金曜日にみちゃんからお誘いがあって、コーエン兄弟の新作「A Serious Man」のタダ券があるよって。行く行くって即答で、土曜日の午前中からIFIで見てきました。
コーエン兄弟お得意のオフビートなブラックコメディーです。アメリカの1950年代のユダヤ人コミュニティーが舞台になっています。おもしろかった。お勧めです。
「浮世」で弁当を食べた後、ユダヤつながりで、ちーさんに教えてもらったアイルランド・ユダヤ人博物館に2人で行くことにしました。でも、行ってみたら、オフシーズンは日曜しかオープンしていないのだった。仕方ないので近くの「Foodie Buddha」というニューエイジっぽい自然食料品屋さんでお茶して帰ってきました。
土曜日の次の日である今日は日曜なので、改めて1人で行ってきた。
ユダヤ人博物館の前には、前回の日記に書いた日産フィガロが停まっていました。何というシンクロニシティー。
場所はポートベロ (Portobello) の住宅地で、テラスハウスの二軒をぶち抜いた形で一階が博物館、二階がシナゴーグ (教会) になっています。知らなかったんだけど、ポートベロは移民してきたユダヤ人がたくさん住んでいた地域だそうだ。

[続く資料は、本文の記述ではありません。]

(* ===== verification/ExecDefs.v ===== *)
(** * Replacing the image of a process: [exec]

    Models [src/xv6-public/exec.c] on the memory of [Vm].  The file is read
    through [readi], a parameter: its result and the bytes it stores (what
    [FsFile] proves about [readi] is what the theorems assume).  The arguments
    are C strings, lists of characters before the NUL.  The calls that lock and
    release the inode and delimit the transaction are recorded in order. *)
From S2P Require Export VmSpace.

Module Exec.
Import Spin Locked Kalloc Vm.
Local Open Scope Z_scope.

(** ** [elf.h] *)

Definition ELF_MAGIC : Z := 1179403647.
Definition ELF_PROG_LOAD : Z := 1.

(** The little-endian number in [n] bytes from [i] on. *)
Fixpoint le_num (n : nat) (i : nat) (l : list Z) : Z :=
  match n with
  | O => 0
  | S n => default 0 (l !! i) + 256 * le_num n (S i) l
  end.
Definition le_word (x : Z) : list Z := [x mod 256; x / 256 mod 256; x / 65536 mod 256; x / 16777216 mod 256].

(** The fields [exec] reads of [struct elfhdr] (52 bytes) and [struct proghdr]
    (32 bytes). *)
Record elfhdr := mkElf { e_magic : Z; e_entry : Z; e_phoff : Z; e_phnum : Z }.
Definition elfhdr_size : Z := 52.
Definition decode_elf (l : list Z) : elfhdr := mkElf (le_num 4 0 l) (le_num 4 24 l) (le_num 4 28 l) (le_num 2 44 l).
Record proghdr := mkPh { ph_type : Z; ph_off : Z; ph_vaddr : Z; ph_filesz : Z; ph_memsz : Z }.
Definition proghdr_size : Z := 32.
Definition decode_ph (l : list Z) : proghdr := mkPh (le_num 4 0 l) (le_num 4 4 l) (le_num 4 8 l) (le_num 4 16 l) (le_num 4 20 l).

(** ** [exec] *)

(** The fields of [struct proc] and of its trap frame that [exec] sets. *)
Record image := mkImage { i_pgdir : Z; i_sz : Z; i_eip : Z; i_esp : Z; i_name : list Z }.

Inductive fscall := BeginOp | EndOp | Ilock | Iunlockput.

Definition MAXARG : nat := 32.

(** The part of [path] after the last slash. *)
Fixpoint last_elem (last s : list Z) : list Z :=
  match s with
  | [] => last
  | c :: s => if decide (c = 47) then last_elem s s else last_elem last s
  end.

Section Exec.
Context (kend kdata : Z) (me : nat) (readi : Z -> Z -> Z * list Z).

(** The loop over the program headers, [k] of them left; [None] is [goto bad]. *)
Fixpoint load_segments (k : nat) (pgdir off sz : Z) : km (option Z) :=
  match k with
  | O => mret (Some sz)
  | S k =>
      let '(r, bytes) := readi (uint32 off) proghdr_size in
      if decide (r <> proghdr_size) then mret None
      else
        let ph := decode_ph bytes in
        if decide (ph_type ph <> ELF_PROG_LOAD) then load_segments k pgdir (int32 (off + proghdr_size)) sz
        else if decide (ph_memsz ph < ph_filesz ph) then mret None
        else if decide (uint32 (ph_vaddr ph + ph_memsz ph) < ph_vaddr ph) then mret None
        else
          sz ← allocuvm kend me pgdir sz (uint32 (ph_vaddr ph + ph_memsz ph));
          if decide (sz = 0) then mret None
          else if decide (ph_vaddr ph mod PGSIZE <> 0) then mret None
          else
            r ← loaduvm me readi pgdir (ph_vaddr ph) (ph_off ph) (ph_filesz ph);
            if decide (r < 0) then mret None
            else load_segments k pgdir (int32 (off + proghdr_size)) sz
  end.

(** The strings are pushed from [sp] down; [ptrs] are their addresses. *)
Fixpoint push_args (argv : list (list Z)) (pgdir sp : Z) (ptrs : list Z) : km (option (Z * list Z)) :=
  match argv with
  | [] => mret (Some (sp, ptrs))
  | a :: argv =>
      if decide (MAXARG <= length ptrs)%nat then mret None
      else
        let sp := Z.land (uint32 (sp - (Z.of_nat (length a) + 1))) (Z.lnot 3) in
        r ← copyout me pgdir sp (a ++ [0]);
        if decide (r < 0) then mret None
        else push_args argv pgdir sp (ptrs ++ [sp])
  end.

(** [ustack], [3 + argc + 1] words. *)
Definition ustack (sp : Z) (ptrs : list Z) : list Z :=
  let argc := Z.of_nat (length ptrs) in
  [4294967295; argc; uint32 (sp - (argc + 1) * 4)] ++ ptrs ++ [0].

Definition exec (found : bool) (path : list Z) (argv : list (list Z)) (old : image) : km (Z * image * list fscall) :=
  if negb found then mret (-1, old, [BeginOp; EndOp])
  else
    let locked := [BeginOp; Ilock] in
    let done := [BeginOp; Ilock; Iunlockput; EndOp] in
    let '(r, bytes) := readi 0 elfhdr_size in
    let elf := decode_elf bytes in
    if decide (r <> elfhdr_size) then mret (-1, old, locked ++ [Iunlockput; EndOp])
    else if decide (e_magic elf <> ELF_MAGIC) then mret (-1, old, locked ++ [Iunlockput; EndOp])
    else
      pgdir ← setupkvm kend kdata me;
      if decide (pgdir = 0) then mret (-1, old, locked ++ [Iunlockput; EndOp])
      else
        r ← load_segments (Z.to_nat (e_phnum elf)) pgdir (int32 (e_phoff elf)) 0;
        match r with
        | None => freevm kend me pgdir ;; mret (-1, old, locked ++ [Iunlockput; EndOp])
        | Some sz =>
            let sz := uint32 (PGROUNDUP sz) in
            sz ← allocuvm kend me pgdir sz (uint32 (sz + 2 * PGSIZE));
            if decide (sz = 0) then freevm kend me pgdir ;; mret (-1, old, done)
            else
              clearpteu me pgdir (uint32 (sz - 2 * PGSIZE)) ;;
              r ← push_args argv pgdir sz [];
              match r with
              | None => freevm kend me pgdir ;; mret (-1, old, done)
              | Some (sp, ptrs) =>
                  let us := ustack sp ptrs in
                  let sp := uint32 (sp - 4 * Z.of_nat (length us)) in
                  r ← copyout me pgdir sp (us ≫= le_word);
                  if decide (r < 0) then freevm kend me pgdir ;; mret (-1, old, done)
                  else
                    freevm kend me (i_pgdir old) ;;
                    mret (0, mkImage pgdir sz (e_entry elf) sp (take 15 (last_elem path path)), done)
              end
        end.
End Exec.
End Exec.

一階の博物館には、写真、新聞の切り抜き、冊子、記念品なんかが所狭しと並べてあります。ダブリンのシナゴーグやラビについての宗教的なもの、ユダヤ人が受けた差別に関するものもあったけど、ユダヤ人のダブリンでの生活、文化・スポーツ活動、商業活動など、普通の人たちがどうやって日々の暮らしを楽しんでいたか、あるいは日々の苦悩を切り抜けていたか、に関する展示の方が、移民の生活感に親しみが湧くせいか、興味をそそられたのでした。
ジェームズ・ジョイスが「ユリシーズ」の中でダブリンのユダヤ人に触れているらしくて、そのコーナーもあり、日本人が書いた論文も展示されていました (A4 の表紙しか見えなかったけど)。
さて、いよいよ二階のシナゴーグに上がろうとすると、年配の女性がガイド役を買って出てくれた。ボランティアの人らしい。彼女の説明によると、アイルランドにはまずロシアから逃れてきたユダヤ人がいて、ちゃんとしたシナゴーグもあったらしいんだけど、19世紀終わりから20世紀の初めにかけて東欧から乏しいユダヤ人たちがたくさんやってきて、その人たちがちゃんとしたシナゴーグじゃ居心地が悪いというわけで (同じ宗教でも仕来たりとかが違うとやっぱりやりにくいらしい)、民家の二階に庶民的なシナゴーグを作ってしまったとのこと。以前は、8つくらいあったんだけど、今残っているのはここだけだそうです。
私はブダペストやプラハでもシナゴーグを見学させてもらったことがあって、それらは宗教施設らしい荘厳さを備えていたのだけれど、こちらのシナゴーグは敷居の低さが特徴です。日本でいうと、近所の荒神さんの隣に建てられた地区センターみたいな雰囲気があります。
部屋の片隅にはウェディング・キャナピーが置いてあって、新郎新婦の衣装を着たマネキン人形が晴れがましく並んでいます。ユダヤ人が結婚するときは、このキャナピー (テント) の下で式を上げるらしい。普通だとこのキャナピーは結婚式のときだけ組み立てるそうなんだけど、このシナゴーグでは出しっぱなしで展示しています。
文字盤がヘブライ語の時計が掛けてあって、これはちょっと欲しいと思いました。
もちろんシナゴーグには欠かせない巻物 (ちゃんとした名前がわかりません、Scroll って言ってたけど) が置かれているところや、独特の形をした椅子が配置されているところなんかは他のシナゴーグと同じです。
後部はこれまた小さなメモラビリア展示場になっていて、整理整頓の苦手な店主がやってる骨董屋さんみたいにいろんな小物が脈絡もなく (と私には見えた) ショーケースに放り込まれていました。
今日、一番印象に残ったのは、ガイドしてくれた女性が醸し出す「私たちのことをもっといろんな人に知ってほしい」という弛むことのない意思です。彼女の口調は人生を楽しむことが大切であることを知る人のそれであり、明るく、オープンで、押しつけがましくもありません。
私が「A Serious Man」っていうジューイッシュがテーマの映画を見たんで、今日ここに来たんだという話をしたら、タイトルを聞き直し、上映してる映画館 (たぶんどこでもやってる、来週末から) を確認して、観に行く気満々のようでした。もう一度言いますが、お勧めの映画です。
帰り道では、車の上で猫が気持ちよさそうにしていました。